** Required action **
Report all lines of the data below that hold the word "globals".

Stored data entries:
(* ===== verification/_CoqProject ===== *)
-Q . S2P
Prelude.v
Bytes.v
State.v
Riscv.v
Ring.v
Sums.v
Spinlock.v
Sched.v
Sleeplock.v
Mem.v
Kalloc.v
Bio.v
Log.v
Trans.v
Vm.v
Uvm.v
Ucopy.v
Pipe.v
Uart.v
Printf.v
Console.v
Virtio.v
Fs.v
Fsdisk.v
Balloc.v
Content.v
Filerw.v
Itable.v
Names.v
File.v
Fileread.v
Proc.v
Procmem.v
Reap.v
Exec.v
Args.v
Fcntl.v
Syscall.v
Fdesc.v
Fork.v
Trap.v
Usys.v
Umalloc.v
Uprogs.v
Grep.v
Sh.v
Shrun.v
Utests.v
(* ===== verification/State.v ===== *)
(** * State: the constants, structures and globals of the kernel

    The constants of param.h, memlayout.h, riscv.h and fs.h, the structures of
    proc.h, spinlock.h, sleeplock.h, buf.h, file.h and fs.h, and one record
    [kstate] that gathers the kernel's globals and the registers of the hart
    that is running.  [K A] is the monad of a kernel function that returns an
    [A].  For each field [f] of a record, [set_f v x] is [x] with that field
    replaced. *)

From Stdlib Require Import ZArith Lia.
From stdpp Require Import base gmap list strings.
From S2P Require Import Prelude Bytes.

(** ** param.h *)

Definition NPROC : Z := 64.
Definition NCPU : Z := 8.
Definition NOFILE : Z := 16.
Definition NFILE : Z := 100.
Definition NINODE : Z := 50.
Definition NDEV : Z := 10.
Definition ROOTDEV : Z := 1.
Definition MAXARG : Z := 32.
Definition MAXOPBLOCKS : Z := 10.
Definition LOGSIZE : Z := MAXOPBLOCKS * 3.
Definition NBUF : Z := MAXOPBLOCKS * 3.
Definition FSSIZE : Z := 2000.
Definition MAXPATH : Z := 128.
Definition USERSTACK : Z := 1.

(** ** riscv.h *)

Definition PGSIZE : Z := 4096.
Definition PGSHIFT : Z := 12.

(** [~(PGSIZE-1)] in 64 bits. *)
Definition PGMASK : Z := u64 (Z.lnot (PGSIZE - 1)).
Definition PGROUNDUP (sz : Z) : Z := Z.land (u64 (sz + PGSIZE - 1)) PGMASK.
Definition PGROUNDDOWN (a : Z) : Z := Z.land a PGMASK.

Definition PTE_V : Z := Z.shiftl 1 0.
Definition PTE_R : Z := Z.shiftl 1 1.
Definition PTE_W : Z := Z.shiftl 1 2.
Definition PTE_X : Z := Z.shiftl 1 3.
Definition PTE_U : Z := Z.shiftl 1 4.

Definition PA2PTE (pa : Z) : Z := u64 (Z.shiftl (Z.shiftr pa 12) 10).
Definition PTE2PA (pte : Z) : Z := u64 (Z.shiftl (Z.shiftr pte 10) 12).
Definition PTE_FLAGS (pte : Z) : Z := Z.land pte 0x3FF.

** Solved problem **
(** * State: the constants, structures and globals of the kernel
    [kstate] that gathers the kernel's globals and the registers of the hart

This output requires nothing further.